POP-C++ is a comprehensive object-oriented system for developing applications in large distributed computing infrastructures such as Grid, P2P or Clouds. It consists of a programming suite (language, compiler) and a run-time system for running POP-C++ applications. The POP-C++ language is a minimal extension of C++ that implements the parallel object model with the integration of resource requirements into distributed objects. This extension is as close as possible to standard C++ so that programmers can easily learn POP-C++ and so that existing C++ libraries can be parallelized using POP-C++ without too much effort. The POP-C++ run-time is an object-oriented open design that aims at integrating different distributed computing tool kits into an infrastructure for executing requirement-driven object-oriented applications. It uses objects to serve objects: the system provides services for executing remote objects.
ScalaBLAST is a high-performance multiprocessor implementation of the NCBI BLAST library. It supports all 5 primary program types (blastn, blastp, tblastn, tblastx, and blastx) and several output formats (pairwise, tabular, and XML). It will run on most multiprocessor systems which have MPI installed, and can run over a wide variety of interconnects, including infiniband, quadrics, and ethernet. It is designed to run a large number of queries against either large or small databases. It parallelizes the BLAST calculations by dynamically scheduling them across processors using a fault-resilient scheme.

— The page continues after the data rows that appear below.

(** * Control plane of the bor node: mining controller, checkpoint whitelist
      service and service lifecycle.

    The development follows the Go sources:
    - [eth/backend.go]      : [Ethereum.StartMining], [Ethereum.Etherbase],
                              [Ethereum.startCheckpointWhitelistService],
                              [Ethereum.handleWhitelistCheckpoint], [Ethereum.Stop];
    - [miner/miner_test.go] : the scenarios that drive the miner's control loop.

    Go values are embedded as follows: [int], [uint32], [uint64], [*big.Int] and
    [time.Duration] (nanoseconds) are [Z]; a [common.Address] or [common.Hash]
    is the number its bytes spell, so the zero value [common.Address{}] is [0];
    a nil-able pointer or interface is an [option]; a Go [error] is an
    [option error]. *)

From Stdlib Require Import String List Bool ZArith Lia.
Import ListNotations.

Set Implicit Arguments.

(* ================================================================== *)
(** * The miner's control loop *)
(* ================================================================== *)

Module Miner.

(** [MiningState] of the controller. *)
Inductive MiningState := Stopped | Running.

(** What the control loop reads, one at a time: the caller's commands and
    the downloader's events ([downloader.StartEvent], [downloader.FailedEvent],
    [downloader.DoneEvent] in [miner_test.go]). *)
Inductive Input :=
| Start
| Stop
| Close
| SyncStarted
| SyncFailed
| SyncCompleted.

Record Controller := mkController {
  state      : MiningState;
  everSynced : bool;   (* SyncStickyFlag *)
  intent     : bool;   (* DesiredMiningIntent *)
  syncing    : bool;   (* a sync is in progress *)
  closed     : bool    (* Close() has been processed *)
}.

(** [miner.New]: the tests observe [Mining() == false] on a fresh miner
    ([TestStartWhileDownload], [miner_test.go:162]). *)
Definition New : Controller :=
  {| state := Stopped; everSynced := false; intent := false;
     syncing := false; closed := false |}.
(** * label_coco_to_img_and_split.py: COCO labels to per-class image/mask folders

    A shallow embedding of [create_binary_mask] and [process_coco_dataset]
    and the properties of the partitioning and mask logic.

    Conventions of the embedding.
    - The parsed JSON document is a record [coco]; ids, heights, widths and
      polygon coordinates are integers ([Z]).  Polygon coordinates stand for
      the values held by the [np.int32] array built from the segmentation.
    - Python dictionaries whose iteration order is observed are association
      lists in insertion order; the others are [gmap]s.
    - Exceptions are values of [exn]; a computation that raises keeps the
      effects made so far.
    - Calls to the file system and to the console are recorded as [event]s,
      in program order.  Their own failures are outside the model.
    - [cv2.fillPoly] is a parameter: the set of pixels it paints.
    - numpy and OpenCV fail on their own outside the arrays and polygons
      they are made for: on an array without cells (a recorded height or
      width of 0), on a polygon without vertex and on a coordinate that is
      no [np.int32] value.  The embedding does not follow them there.  A
      statement that a mask or a round comes back therefore asks for
      sizes that are positive C [int]s and for [drawable] polygons; a
      statement about a round or a call that has come back needs no such
      hypothesis.  Exhaustion of memory is outside the model. *)

From Stdlib Require Import Ascii.
From stdpp Require Import gmap strings list fin_maps sorting.

Local Open Scope Z_scope.
#[local] Set Warnings "-clear-no-such-hyp".

(** ** Exceptions *)

Inductive exn : Type :=
| KeyError (key : Z)              (* d[key] on a dict without that key *)
| KeyError_pop_empty              (* set().pop() *)
| ValueError_reshape (size : nat) (* cannot reshape array of this size into (-1, 2) *)
| ValueError_negative_dimensions  (* np.zeros with a negative extent *)
| cv2_error_sizes.                (* cv2.bitwise_or on arrays of different shapes *)

Inductive result (A : Type) : Type :=
| Ok (a : A)
| Raise (e : exn).
Arguments Ok {A} a.
Arguments Raise {A} e.

Definition result_bind {A B} (r : result A) (f : A → result B) : result B :=
  match r with
  | Ok a => f a
  | Raise e => Raise e
  end.

Definition is_Ok {A} (r : result A) : bool :=
  match r with Ok _ => true | Raise _ => false end.

(** ** The JSON document *)

Record image : Type := {
  img_id : Z;                     (* img['id'] *)
  file_name : string;
  height : Z;
  width : Z
}.

Record category : Type := {
  cat_id : Z;                     (* cat['id'] *)
  cat_name : string               (* cat['name'] *)
}.

Record annotation : Type := {
  image_id : Z;
  category_id : Z;
  segmentation : list (list Z)
}.

Record coco : Type := {
  images : list image;
  categories : list category;
  annotations : list annotation
}.

(** ** Two-dimensional uint8 arrays *)

Record ndarray : Type := {
  nrows : nat;
  ncols : nat;
  cells : list (list Z)
}.

(** The cell grid has the extent announced by the shape. *)
Definition well_shaped (a : ndarray) : Prop :=
  length (cells a) = nrows a ∧ Forall (λ row, length row = ncols a) (cells a).

(** Every cell is 0 or 1. *)
Definition binary (a : ndarray) : Prop :=
  Forall (Forall (λ v, v = 0 ∨ v = 1)) (cells a).

(** The cell at row [r], column [c]; [None] outside the array. *)
Definition cell (a : ndarray) (r c : nat) : option Z :=
  cells a !! r ≫= λ row, row !! c.

(** A mask for an image of [h] rows and [w] columns. *)
Definition mask_of_shape (h w : nat) (a : ndarray) : Prop :=
  nrows a = h ∧ ncols a = w ∧ well_shaped a ∧ binary a.

(** [np.zeros((height, width), dtype=np.uint8)] *)
Definition np_zeros (height width : Z) : result ndarray :=
  if (height <? 0) || (width <? 0) then Raise ValueError_negative_dimensions
  else Ok {| nrows := Z.to_nat height;
             ncols := Z.to_nat width;
             cells := replicate (Z.to_nat height) (replicate (Z.to_nat width) 0) |}.

(** [np.array(segmentation, dtype=np.int32).reshape((-1, 2))] *)
Fixpoint pair_up (l : list Z) : option (list (Z * Z)) :=
  match l with
  | [] => Some []
  | [_] => None
  | x :: y :: l' => option_map (cons (x, y)) (pair_up l')
  end.

Definition reshape_pairs (segmentation : list Z) : result (list (Z * Z)) :=
  match pair_up segmentation with
  | Some poly => Ok poly
  | None => Raise (ValueError_reshape (length segmentation))
  end.

(** [cv2.bitwise_or(a, b)] *)
Definition bitwise_or (a b : ndarray) : result ndarray :=
  if decide (nrows a = nrows b ∧ ncols a = ncols b) then
    Ok {| nrows := nrows a;
          ncols := ncols a;
          cells := zip_with (zip_with Z.lor) (cells a) (cells b) |}
  else Raise cv2_error_sizes.

(** [combined_mask * 255] on uint8 *)
Definition times_255 (a : ndarray) : ndarray :=
  {| nrows := nrows a;
     ncols := ncols a;
     cells := map (map (λ v, (v * 255) mod 256)) (cells a) |}.

(** Lines 88 and 93 taken on their own: [combined_mask] starts as the zero
    array and is or-ed with one mask after the other. *)
Fixpoint accumulate_from (combined_mask : ndarray) (masks : list ndarray)
  : result ndarray :=
  match masks with
  | [] => Ok combined_mask
  | mask :: rest =>
      result_bind (bitwise_or combined_mask mask) (λ combined_mask',
      accumulate_from combined_mask' rest)
  end.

BitDew is a programmable environment for the management and distribution of data for grid, desktop grid, and cloud systems. It can easily be integrated into large scale computational systems such as XtremWeb, BOINC, Hadoop, Condor, Glite, Unicore, OpenStack, and Eucalyptus. It provides key P2P, grid, and cloud technologies (DHT, BitTorrent, Amazon S3, DropBox) and high level programming interfaces with a simple API for creating, accessing, storing, and moving data with ease, even in highly dynamic and volatile environments.
Charm++ is a portable adaptive runtime system for parallel applications. Application developers create an object-based decomposition of the problem of interest, and the runtime system manages issues of communication, mapping, load balancing, fault tolerance, and more. Sequential code implementing the methods of these parallel objects is written in C++. Calls to libraries in C++, C, and Fortran are common and straightforward. Charm++ is portable across individual workstations, clusters, accelerators (Cell SPEs and GPUs), and supercomputers such as those sold by IBM (Blue Gene, POWER) and Cray (XT3/4/5/6). Applications based on Charm++ are used on at least 5 of the 20 most powerful computers in the world.